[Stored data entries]

:::

(** * Metablock CRC records, the metablock ring, and the Linux thread pool

    Shallow embedding of
    - [src/serializer/log/metablock/metablock_manager.hpp]
      (the on-disk [crc_metablock_t] record, its CRC, the head cursor and the
      ring recovery of [metablock_manager_t]), and
    - [src/arch/runtime/thread_pool.cc] ([linux_thread_pool_t]: startup and
      shutdown barrier, signal handlers, [shutdown_thread_pool]).

    Machine integers are [Z] with their wrap-around written out. Byte images of
    C structs are [list Byte.byte]. *)

From Stdlib Require Import ZArith List Bool Lia Btauto Strings.Byte Sorting.Permutation.
Import ListNotations.
Open Scope Z_scope.

(* ------------------------------------------------------------------------- *)
(** ** boost::crc_basic / boost::crc_optimal, the bit-serial algorithm *)

Module BoostCrc.

(** [detail::reflector<w>::reflect]: reverse the low [w] bits of [x]. *)
Fixpoint reflect_aux (w : nat) (x acc : Z) : Z :=
  match w with
  | O => acc
  | S w' =>
      reflect_aux w' (Z.shiftr x 1)
        (Z.lor (Z.shiftl acc 1) (if Z.testbit x 0 then 1 else 0))
  end.

Definition reflect (w : nat) (x : Z) : Z := reflect_aux w x 0.

Definition mask32 : Z := Z.ones 32.
Definition high_bit : Z := Z.shiftl 1 31.

Section Params.
(** The template parameters of [crc_optimal<32, TruncPoly, InitRem, FinalXor,
    ReflectIn, ReflectRem>]. *)
Variables (TruncPoly InitRem FinalXor : Z) (ReflectIn ReflectRem : bool).
(** X15.  The parts of a frame, for any width.  The bezel exceeds the
    picture by 0.09 on every side and the picture lies in front of the
    front face of the bezel; the caption is as wide as the picture, lies
    wholly below it and in front of it; the inner border lies inside the
    box of the bezel.  The default width is that of the gallery's
    frames. *)
Theorem frame_parts (meta : ArtworkMeta) (url : string) (w : Q) :
  let f := newFrame meta url (Some w) in
  (loX (bezel w) == loX (imageMesh f) - 0.09 /\
   hiX (bezel w) == hiX (imageMesh f) + 0.09 /\
   loY (bezel w) == loY (imageMesh f) - 0.09 /\
   hiY (bezel w) == hiY (imageMesh f) + 0.09 /\
   hiZ (bezel w) < loZ (imageMesh f)) /\
  (sizeX (captionMesh f) == sizeX (imageMesh f) /\
   hiY (captionMesh f) < loY (imageMesh f) /\
   hiZ (imageMesh f) < loZ (captionMesh f)) /\
  inside (innerFrame w) (bezel w) /\
  In (bezel w) (children f) /\ In (innerFrame w) (children f) /\
  newFrame meta url None = newFrame meta url (Some Gallery.FRAME_W).
Proof.
  cbn [newFrame children imageMesh captionMesh].
  split; [frame_lin|]. split; [frame_lin|]. split; [frame_lin|].
  split; [now left|]. split; [right; now left | reflexivity].
Qed.

End FrameFacts.

(* ===================================================================== *)
(** ** The running application *)
(* ===================================================================== *)

Module MainFacts.
Import Gallery Controls Main Spec Extra NumFacts PlacementFacts GalleryFacts
  ControlsFacts ControlsMore GalleryMore.

Lemma firstn_min {A} (l : list A) (n : nat) :
  firstn (Nat.min (length l) n) l = firstn n l.
Proof.
  destruct (Nat.le_ge_cases n (length l)) as [H | H].
  - now rewrite Nat.min_r.
  - rewrite Nat.min_l by exact H. now rewrite firstn_all, firstn_all2.
Qed.

Lemma gallery_bounds_ok : wellFormed Gallery.bounds.
Proof. unfold wellFormed. vm_compute. repeat split; discriminate. Qed.

Lemma spawn_within : within Gallery.bounds suggestedSpawn.
Proof. unfold within. vm_compute. repeat split; discriminate. Qed.

Lemma spawn_free : free (Gallery.colliders roomsBuilt) suggestedSpawn.
Proof.
  unfold free. apply collides_false_iff. vm_compute. reflexivity.
Qed.

Section App.

Variables Math_sin Math_cos : Q -> Q.
Variable normalize : Vec3 -> Vec3.

Local Abbreviation loop := (loop Math_sin Math_cos normalize).
Local Abbreviation step := (step Math_sin Math_cos normalize).
Local Abbreviation runApp := (runApp Math_sin Math_cos normalize).
Local Abbreviation update := (update Math_sin Math_cos normalize).
(** The centroid loop of [Assign_] returns and leaves [center] as it
    was. *)
Lemma centroid_loop (nallbx : Z) (nsides : list Z)
    (sidelengths mincoords : vec double) (center : mat double) (dim : Z) :
  size nsides = dim -> size sidelengths = dim -> size mincoords = dim ->
  Forall (fun m => 1 <= m) nsides ->
  nallbx = product nsides ->
  mat_wf center -> n_rows center = dim -> n_cols center = nallbx ->
  for_range 0 nallbx (fun r center =>
    let sf := nallbx in
    let ind := r in
    let* box_center := col center r in
    let* _ :=
      for_down dim (fun di '(sf, ind, box_center) =>
        let* nside := at_ nsides di in
        let* h := at_ sidelengths di in
        let* sf := idiv sf nside in
        let* rem := imod ind sf in
        let* ind := idiv ind sf in
        let* lo := at_ mincoords di in
        let* box_center :=
          put box_center di (lo + (of_index ind + half) * h)%dbl in
        let ind := rem in
        Ok (sf, ind, box_center)) (sf, ind, box_center) in
    Ok center) center = Ok center.
Proof.
  intros Hn Hs Hm Hp Hb W Hr Hc. unfold for_range.
  assert (G : forall k i, 0 <= i -> i + Z.of_nat k <= nallbx ->
    for_count k i (fun r center0 =>
      let sf := nallbx in
      let ind := r in
      let* box_center := col center0 r in
      let* _ :=
        for_down dim (fun di '(sf, ind, box_center) =>
          let* nside := at_ nsides di in
          let* h := at_ sidelengths di in
          let* sf := idiv sf nside in
          let* rem := imod ind sf in
          let* ind := idiv ind sf in
          let* lo := at_ mincoords di in
          let* box_center :=
            put box_center di (lo + (of_index ind + half) * h)%dbl in
          let ind := rem in
          Ok (sf, ind, box_center)) (sf, ind, box_center) in
      Ok center0) center = Ok center).
  { induction k as [| k IH]; intros i Hi Hk; [reflexivity |].
    simpl for_count. unfold col.
    destruct (at_in_range (columns center) i) as [bc Ebc];
      [unfold n_cols in Hc; lia |].
    rewrite Ebc. cbn [bind].
    assert (Lbc : size bc = dim).
    { apply at_Ok in Ebc as [_ Ebc]. eapply Forall_lookup_1 in W; eauto.
      simpl in W. lia. }
    match goal with
    | |- context [bind (for_down ?n ?f ?s0) _] =>
        assert (Es : exists s, for_down n f s0 = Ok s)
    end.
    { apply centroid_axes; auto. }
    destruct Es as [s Es]. rewrite Es. cbn [bind].
    apply IH; lia. }
  pose proof (product_pos _ Hp). apply G; lia.
Qed.

End AssignFacts.

Section AssignTheorem.
Context {double : Type} {AR : Arith double} {CO : Collaborators double}.

(** C8. For query and reference sets of the same dimension, a grid
    with at least one box along every axis and vectors of box lists
    holding one empty list per box, [Assign_] returns, and the reference
    lists of all boxes together hold the indices 0 .. Nr-1, each exactly
    once, and the query lists the indices 0 .. Nq-1, each exactly once.
    Nothing is assumed about the coordinates: the bin of a point along
    an axis is clamped to [0, nsides - 1], so that a point on a grid
    boundary, or outside the grid, still gets exactly one box. *)
Theorem Assign_partitions (this : FGTKde) (nallbx : Z) (nsides : list Z)
    (sidelengths mincoords : vec double) (center : mat double)
    (queries_assigned references_assigned : list (list Z)) :
  let dim := n_rows (qset_ this) in
  mat_wf (qset_ this) -> mat_wf (rset_ this) ->
  n_rows (rset_ this) = dim ->
  size nsides = dim -> size sidelengths = dim -> size mincoords = dim ->
  Forall (fun m => 1 <= m) nsides ->
  nallbx = product nsides ->
  mat_wf center -> n_rows center = dim -> n_cols center = nallbx ->
  queries_assigned = repeat [] (Z.to_nat nallbx) ->
  references_assigned = repeat [] (Z.to_nat nallbx) ->
  exists a,
    Assign_ this nallbx nsides sidelengths mincoords center
      queries_assigned references_assigned = Ok a /\
    size (as_references a) = nallbx /\
    size (as_queries a) = nallbx /\
    concat (as_references a) ≡ₚ indices (n_cols (rset_ this)) /\
    concat (as_queries a) ≡ₚ indices (n_cols (qset_ this)).
Proof.
  intros dim Wq Wr Hr Hn Hs Hm Hp Hb Wc Hcr Hcc Eq Er.
  pose proof (GridFacts.product_pos _ Hp) as Hpos.
  assert (Lq : size queries_assigned = product nsides).
  { subst queries_assigned. unfold size. rewrite repeat_length. lia. }
  assert (Lr : size references_assigned = product nsides).
  { subst references_assigned. unfold size. rewrite repeat_length. lia. }
  assert (Cq : concat queries_assigned = []).
  { subst queries_assigned. apply concat_repeat_nil. }
  assert (Cr : concat references_assigned = []).
  { subst references_assigned. apply concat_repeat_nil. }
  destruct (assign_loop (rset_ this) dim nsides sidelengths mincoords
              references_assigned) as (refs & E1 & L1 & P1); auto.
  destruct (assign_loop (qset_ this) dim nsides sidelengths mincoords
              queries_assigned) as (qrys & E2 & L2 & P2); auto.
  unfold Assign_. fold dim. rewrite E1. cbn [bind]. rewrite E2. cbn [bind].
  rewrite (centroid_loop nallbx nsides sidelengths mincoords center dim)
    by auto.
  cbn [bind]. eexists. split; [reflexivity |]. simpl.
  unfold size in *. rewrite L1, L2, P1, P2, Cq, Cr. simpl.
  repeat split; try lia; reflexivity.
Qed.

End AssignTheorem.

(** ** Reasoning about outcomes *)

Section Ensures.

Lemma ensures_Ok {A : Type} (P : A -> Prop) (a : A) : P a -> ensures P (Ok a).
Proof. exact (fun p => p). Qed.

Lemma ensures_bind {A B : Type} (Q : B -> Prop) (m : outcome A)
    (k : A -> outcome B) :
  ensures (fun a => ensures Q (k a)) m -> ensures Q (bind m k).
Proof. destruct m; simpl; auto. Qed.

Lemma ensures_weaken {A : Type} (P Q : A -> Prop) (m : outcome A) :
  (forall a, P a -> Q a) -> ensures P m -> ensures Q m.
Proof. destruct m; simpl; auto. Qed.

Lemma ensures_and {A : Type} (P Q : A -> Prop) (m : outcome A) :
  ensures P m -> ensures Q m -> ensures (fun a => P a /\ Q a) m.
Proof. destruct m; simpl; auto. Qed.

Lemma ensures_eq {A : Type} (P : A -> Prop) (m : outcome A) :
  ensures (fun _ => True) m -> (forall a, m = Ok a -> P a) -> ensures P m.
Proof. destruct m; simpl; auto. Qed.

Lemma ensures_at {A : Type} (v : list A) (i : Z) :
  ensures (fun _ => True) (at_ v i).
Proof.
  unfold at_. destruct (i <? 0); simpl; auto.
  destruct (v !! Z.to_nat i); simpl; auto.
Qed.

Lemma ensures_put {A : Type} (v : list A) (i : Z) (x : A) :
  ensures (fun _ => True) (put v i x).
Proof. unfold put. destruct ((0 <=? i) && (i <? size v)); simpl; auto. Qed.

Lemma ensures_idiv (a b : Z) :
  ensures (fun q => b <> 0 /\ q = Z.quot a b) (idiv a b).
Proof. unfold idiv. destruct (Z.eqb_spec b 0); simpl; auto. Qed.

Lemma ensures_imod (a b : Z) : ensures (fun _ => True) (imod a b).
Proof. unfold imod. destruct (b =? 0); simpl; auto. Qed.

Lemma ensures_for_count {S : Type} (P : S -> Prop)
    (body : Z -> S -> outcome S) :
  (forall i s, P s -> ensures P (body i s)) ->
  forall n i s, P s -> ensures P (for_count n i body s).
Proof.
  intros Hb. induction n as [| n IH]; intros i s Hs; simpl; [exact Hs |].
  apply ensures_bind. eapply ensures_weaken; [| apply Hb; exact Hs].
  intros s' Hs'. apply IH. exact Hs'.
Qed.
Lemma query_start_throw u e :
  query_start u = Throw e -> code e = URL_SYNTAX \/ code e = DOMAIN.
Proof.
  unfold query_start.
  destruct (splitUrl u (Some https_regex)) as [e0|c] eqn:Hs.
  - intros [= <-]. left. by eapply splitUrl_inl_code.
  - destruct (decide (this_base this <> base c)); [| done].
    intros [= <-]. by right.
Qed.

(** A record that is found, updated in place under its own short key, is
    found updated. *)
Lemma found_in_update w c d f :
  store_wf w -> found_in w c = Some d ->
  found_in (with_infos (updateOne (shortUrl d) f (infos w)) w) c = Some (f d).
Proof.
  intros Hwf Hf. pose proof (found_in_stored _ _ _ Hwf Hf) as Hd.
  unfold found_in in *. cbn [infos urls with_infos]. unfold updateOne.
  destruct (decide (base c = this_base this)).
  - destruct (proj2 Hwf _ _ Hf) as (Hsh & _).
    by rewrite <- Hsh, lookup_alter_eq, Hd.
  - destruct (urls w !! key_of c) as [sk|]; [| done].
    destruct (proj2 Hwf _ _ Hf) as (Hsh & _).
    by rewrite <- Hsh, lookup_alter_eq, Hd.
Qed.

Lemma add_throw fuel u w e w' :
  store_wf w -> add fuel u w = Some (Throw e, w') ->
  w' = w /\ (code e = URL_SYNTAX \/ code e = DOMAIN).
Proof.
  intros Hwf Hh. rewrite add_run in Hh.
  destruct (splitUrl u (Some https_regex)) as [e1|c] eqn:Hs.
  { injection Hh as <- <-. split; [done |]. left. by eapply splitUrl_inl_code. }
  destruct (decide (base c = this_base this)) as [|Hb].
  { injection Hh as <- <-. split; [done |]. by right. }
  destruct (found_in w c) as [d|] eqn:Hf; [done |].
  destruct (new_shortKey fuel c w) as [[out1 w1]|] eqn:Hn; [| done].
  destruct (new_shortKey_spec _ _ _ _ _ Hn) as (i & -> & Hi & Hm & Hu & _).
  unfold insertOne in Hh.
  by rewrite Hm, Hu, Hi, (not_found_no_entry _ _ Hwf Hb Hf) in Hh.
Qed.

Lemma query_throw_code u w e w' :
  query u w = Some (Throw e, w') ->
  w' = w /\ (code e = URL_SYNTAX \/ code e = DOMAIN \/ code e = NOT_FOUND).
Proof.
  intros Hh. split; [by eapply query_throw |]. rewrite query_run in Hh.
  destruct (query_start u) as [c|e1] eqn:Hq.
  - rewrite query_resume_run in Hh. right. right.
    destruct (found_in w c) as [d|]; [| by injection Hh as <- _].
    destruct (isActive d); [done | by injection Hh as <- _].
  - injection Hh as <- _. destruct (query_start_throw _ _ Hq); auto.
Qed.

Lemma info_throw u w e w' :
  info u w = Some (Throw e, w') ->
  w' = w /\ (code e = URL_SYNTAX \/ code e = NOT_FOUND).
Proof.
  intros Hh. split; [by eapply info_transition |]. rewrite info_run in Hh.
  destruct (splitUrl u (Some https_regex)) as [e1|c] eqn:Hs.
  - injection Hh as <- _. left. by eapply splitUrl_inl_code.
  - destruct (found_in w c); [done |]. injection Hh as <- _. by right.
Qed.

Lemma deactivate_throw u w e w' :
  deactivate u w = Some (Throw e, w') ->
  w' = w /\ (code e = URL_SYNTAX \/ code e = NOT_FOUND).
Proof.
  intros Hh. rewrite deactivate_run in Hh.
  destruct (splitUrl u (Some https_regex)) as [e1|c] eqn:Hs.
  - injection Hh as <- <-. split; [done |]. left. by eapply splitUrl_inl_code.
  - destruct (found_in w c); [done |]. injection Hh as <- <-.
    split; [done |]. by right.
Qed.

(** X7. In a well-formed store a request that fails leaves the store as
    it is, and fails with one of the codes of its method: [URL_SYNTAX] or
    [DOMAIN] for [add], these or [NOT_FOUND] for [query], [URL_SYNTAX] or
    [NOT_FOUND] for [info] and [deactivate]; the driver's duplicate-key
    error never comes out of [add]. *)
Theorem failed_request_leaves_store fuel req w e w' :
  store_wf w ->
  handle fuel req w = Some (Throw e, w') ->
  w' = w /\
  match req with
  | Add _ => code e = URL_SYNTAX \/ code e = DOMAIN
  | Query _ => code e = URL_SYNTAX \/ code e = DOMAIN \/ code e = NOT_FOUND
  | GetInfo _ | Deactivate _ => code e = URL_SYNTAX \/ code e = NOT_FOUND
  end.
Proof.
  intros Hwf Hh. destruct req as [u|u|u|u]; simpl in Hh;
    apply bind_ret_inv in Hh as (out0 & Hh & Hout);
    destruct out0 as [a|e0]; try discriminate; injection Hout as ->.
  - by eapply add_throw.
  - by eapply query_throw_code.
  - by eapply info_throw.
  - by eapply deactivate_throw.
Qed.

(** X8. [add] and [query] accept disjoint sets of URLs: a URL that [add]
    has accepted is refused by [query] with [DOMAIN] in every store, and
    the short URL that [add] has returned is refused by [add] with
    [DOMAIN] in every store, so the service never shortens its own short
    URLs. *)
Theorem add_query_disjoint fuel u w v w1 :
  store_wf w ->
  well_configured ->
  add fuel u w = Some (Return v, w1) ->
  (forall w', exists msg,
     query u w' = Some (Throw (makeError DOMAIN msg), w')) /\
  (forall fuel' w', exists msg,
     add fuel' v w' = Some (Throw (makeError DOMAIN msg), w')).
Proof.
  intros Hwf Hcfg Hadd. pose proof (add_wf _ _ _ _ _ Hwf Hadd) as Hwf1.
  destruct (add_return _ _ _ _ _ Hwf Hadd)
    as (c & d & Hs & Hb & _ & Hd & _ & _ & ->).
  split.
  - intros w'. rewrite query_run. unfold query_start. rewrite Hs.
    rewrite decide_True by congruence. eauto.
  - intros fuel' w'. destruct (proj2 Hwf1 _ _ Hd) as (_ & _ & Hmint).
    destruct (query_start_short _ _ _ Hcfg Hs Hmint) as [Hq _].
    destruct (query_start_inv _ _ Hq) as [Hs' Hb'].
    rewrite add_run, Hs', decide_True by done. eauto.
Qed.

(** X9. [deactivate] is idempotent: once it has returned, the mapping is
    inactive, and a second [deactivate] of the same URL returns without
    error and leaves the store as it is. *)
Theorem deactivate_idempotent u w w1 :
  store_wf w ->
  deactivate u w = Some (Return tt, w1) ->
  (exists c d, splitUrl u (Some https_regex) = inr c /\
     found_in w1 c = Some d /\ isActive d = false) /\
  deactivate u w1 = Some (Return tt, w1).
Proof.
  intros Hwf. rewrite !deactivate_run.
  destruct (splitUrl u (Some https_regex)) as [e|c]; [done |].
  destruct (found_in w c) as [d|] eqn:Hf; [| done].
  intros [= <-].
  assert (Hf1 : found_in (if isActive d
                          then with_infos (updateOne (shortUrl d)
                                             (set_isActive false) (infos w)) w
                          else w) c = Some (set_isActive false d)).
  { destruct (isActive d) eqn:Ha; [by apply found_in_update |].
    by rewrite <- Ha, set_isActive_same. }
  rewrite Hf1. split; [by exists c, (set_isActive false d) | done].
Qed.

(** X10. A mapping is reached by either form of its URL: once [add u] has
    returned the short URL [v], and whatever requests were served since,
    [info v] returns the record that [info u] returns, and [deactivate v]
    does what [deactivate u] does. *)
Theorem short_form_same_record fuel u w v w1 es w2 :
  store_wf w ->
  well_configured ->
  add fuel u w = Some (Return v, w1) ->
  steps w1 es w2 ->
  (exists d, info u w2 = Some (Return d, w2) /\
             info v w2 = Some (Return d, w2)) /\
  deactivate v w2 = deactivate u w2.
Proof.
  intros Hwf Hcfg Hadd Hsteps. pose proof (add_wf _ _ _ _ _ Hwf Hadd) as Hwf1.
  pose proof (steps_wf _ _ _ Hwf1 Hsteps) as Hwf2.
  destruct (add_return _ _ _ _ _ Hwf Hadd)
    as (c & d1 & Hs & Hb & Hu1 & _ & _ & _ & ->).
  pose proof (steps_urls _ _ _ _ _ Hwf1 Hsteps Hu1) as Hu2.
  destruct (proj1 Hwf2 _ _ Hu2) as (d & Hd & _).
  destruct (proj2 Hwf2 _ _ Hd) as (_ & _ & Hmint).
  destruct (query_start_short _ _ _ Hcfg Hs Hmint) as [Hq Hkey].
  destruct (query_start_inv _ _ Hq) as [Hs' Hb'].
  assert (Hf : found_in w2 c = Some d)
    by (by rewrite (found_in_long _ _ Hb), Hu2).
  assert (Hf' : found_in w2 {| scheme := scheme c; base := this_base this;
                  rest := String "/" (slice1 (snd (span not_slash (shortUrl d1)))) |}
                = Some d).
  { rewrite found_in_short by done. unfold key_of. cbn [base rest].
    by rewrite Hkey. }
  split.
  - exists d. by rewrite !info_run, Hs, Hs', Hf, Hf'.
  - by rewrite !deactivate_run, Hs, Hs', Hf, Hf'.
Qed.


(** X12. [clear] forgets every mapping: after it the collections are
    empty, and [query], [info] and [deactivate] fail for every URL and
    leave the store empty. *)
Theorem clear_forgets w :
  exists w0,
    clear w = Some (Return tt, w0) /\
    infos w0 = ∅ /\ urls w0 = ∅ /\ store_wf w0 /\
    forall u,
      (exists e, query u w0 = Some (Throw e, w0)) /\
      (exists e, info u w0 = Some (Throw e, w0)) /\
      (exists e, deactivate u w0 = Some (Throw e, w0)).
Proof.
  exists (with_urls ∅ (with_infos ∅ w)).
  split; [done |]. split; [done |]. split; [done |]. split; [apply clear_wf |].
  assert (Hnone : forall c, found_in (with_urls ∅ (with_infos ∅ w)) c = None).
  { intros c. unfold found_in. simpl. rewrite !lookup_empty.
    by destruct (decide _). }
  intros u. repeat split.
  - rewrite query_run. destruct (query_start u) as [c|e]; [| eauto].
    rewrite query_resume_run, Hnone. eauto.
  - rewrite info_run. destruct (splitUrl u _) as [e|c]; [eauto |].
    rewrite Hnone. eauto.
  - rewrite deactivate_run. destruct (splitUrl u _) as [e|c]; [eauto |].
    rewrite Hnone. eauto.
Qed.

Lemma steps_infos w es w' sk d :
  store_wf w -> steps w es w' -> infos w !! sk = Some d ->
  exists d', infos w' !! sk = Some d' /\
    longUrl d' = longUrl d /\ shortUrl d' = shortUrl d.
Proof.
  intros Hwf Hs. revert d.
  induction Hs as [|w fuel req out w1 es w2 Hh Hs IH]; intros d Hd; [eauto |].
  pose proof (handle_transition _ _ _ _ _ Hwf Hh) as Ht.
  destruct (transition_infos _ _ _ _ Ht Hd) as (d1 & Hd1 & <- & <-).
  eauto using transition_wf.
Qed.

(** X13. No request deletes or renames a record: over any run of the
    four methods a record stays under its short key with the same
    [longUrl] and [shortUrl], its [count] never goes down, and its entry
    in the long index stays. *)
Theorem records_persist w es w' sk d :
  store_wf w ->
  steps w es w' ->
  infos w !! sk = Some d ->
  exists d',
    infos w' !! sk = Some d' /\
    longUrl d' = longUrl d /\ shortUrl d' = shortUrl d /\
    count d <= count d' /\
    urls w' !! longUrl d = Some sk.
Proof.
  intros Hwf Hs Hd.
  destruct (steps_infos _ _ _ _ _ Hwf Hs Hd) as (d1 & Hd1 & Hl & Hsh).
  destruct (steps_count _ _ _ _ _ Hwf Hs Hd) as (d2 & Hd2 & Hc).
  assert (d2 = d1) as -> by congruence.
  exists d1. repeat split; try done; [rewrite Hc; apply Number_add1_iter_ge |].
  eapply steps_urls; eauto. by destruct (proj2 Hwf _ _ Hd) as (_ & ? & _).
Qed.

(** X14. Every store that a run of the four methods reaches from the
    empty store is well formed, and in it the long index and the records
    correspond one to one: a long key leads to a short key exactly when
    the record under that short key has that long URL. *)
Theorem reachable_store_wf es w :
  steps empty_world es w ->
  store_wf w /\
  (forall k sk,
     urls w !! k = Some sk <->
     exists d, infos w !! sk = Some d /\ longUrl d = k) /\
  (forall sk d, infos w !! sk = Some d -> shortUrl d = sk /\ minted sk).
Proof.
  intros Hs. pose proof (steps_wf _ _ _ store_wf_empty Hs) as Hwf.
  split; [done |]. split.
  - intros k sk. split; [apply Hwf |].
    intros (d & Hd & <-). by destruct (proj2 Hwf _ _ Hd) as (_ & ? & _).
  - intros sk d Hd. by destruct (proj2 Hwf _ _ Hd) as (? & _ & ?).
Qed.

(** ** The handlers of the web service *)

Lemma lower_char_word_inv c : is_word (lower_char c) = true -> is_word c = true.
Proof. destruct c as [[] [] [] [] [] [] [] []]; vm_compute; done. Qed.

Lemma lower_char_not_slash_inv c :
  not_slash (lower_char c) = true -> not_slash c = true.
Proof. destruct c as [[] [] [] [] [] [] [] []]; vm_compute; done. Qed.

:::

What the task requires: Your task is to retype the entries verbatim, starting with the line that holds "Ok center0) center = Ok center)." and stopping after the line that holds "size (as_queries a) = nallbx /\".

Solved exercise:
      Ok center0) center = Ok center).
  { induction k as [| k IH]; intros i Hi Hk; [reflexivity |].
    simpl for_count. unfold col.
    destruct (at_in_range (columns center) i) as [bc Ebc];
      [unfold n_cols in Hc; lia |].
    rewrite Ebc. cbn [bind].
    assert (Lbc : size bc = dim).
    { apply at_Ok in Ebc as [_ Ebc]. eapply Forall_lookup_1 in W; eauto.
      simpl in W. lia. }
    match goal with
    | |- context [bind (for_down ?n ?f ?s0) _] =>
        assert (Es : exists s, for_down n f s0 = Ok s)
    end.
    { apply centroid_axes; auto. }
    destruct Es as [s Es]. rewrite Es. cbn [bind].
    apply IH; lia. }
  pose proof (product_pos _ Hp). apply G; lia.
Qed.

End AssignFacts.

Section AssignTheorem.
Context {double : Type} {AR : Arith double} {CO : Collaborators double}.

(** C8. For query and reference sets of the same dimension, a grid
    with at least one box along every axis and vectors of box lists
    holding one empty list per box, [Assign_] returns, and the reference
    lists of all boxes together hold the indices 0 .. Nr-1, each exactly
    once, and the query lists the indices 0 .. Nq-1, each exactly once.
    Nothing is assumed about the coordinates: the bin of a point along
    an axis is clamped to [0, nsides - 1], so that a point on a grid
    boundary, or outside the grid, still gets exactly one box. *)
Theorem Assign_partitions (this : FGTKde) (nallbx : Z) (nsides : list Z)
    (sidelengths mincoords : vec double) (center : mat double)
    (queries_assigned references_assigned : list (list Z)) :
  let dim := n_rows (qset_ this) in
  mat_wf (qset_ this) -> mat_wf (rset_ this) ->
  n_rows (rset_ this) = dim ->
  size nsides = dim -> size sidelengths = dim -> size mincoords = dim ->
  Forall (fun m => 1 <= m) nsides ->
  nallbx = product nsides ->
  mat_wf center -> n_rows center = dim -> n_cols center = nallbx ->
  queries_assigned = repeat [] (Z.to_nat nallbx) ->
  references_assigned = repeat [] (Z.to_nat nallbx) ->
  exists a,
    Assign_ this nallbx nsides sidelengths mincoords center
      queries_assigned references_assigned = Ok a /\
    size (as_references a) = nallbx /\
    size (as_queries a) = nallbx /\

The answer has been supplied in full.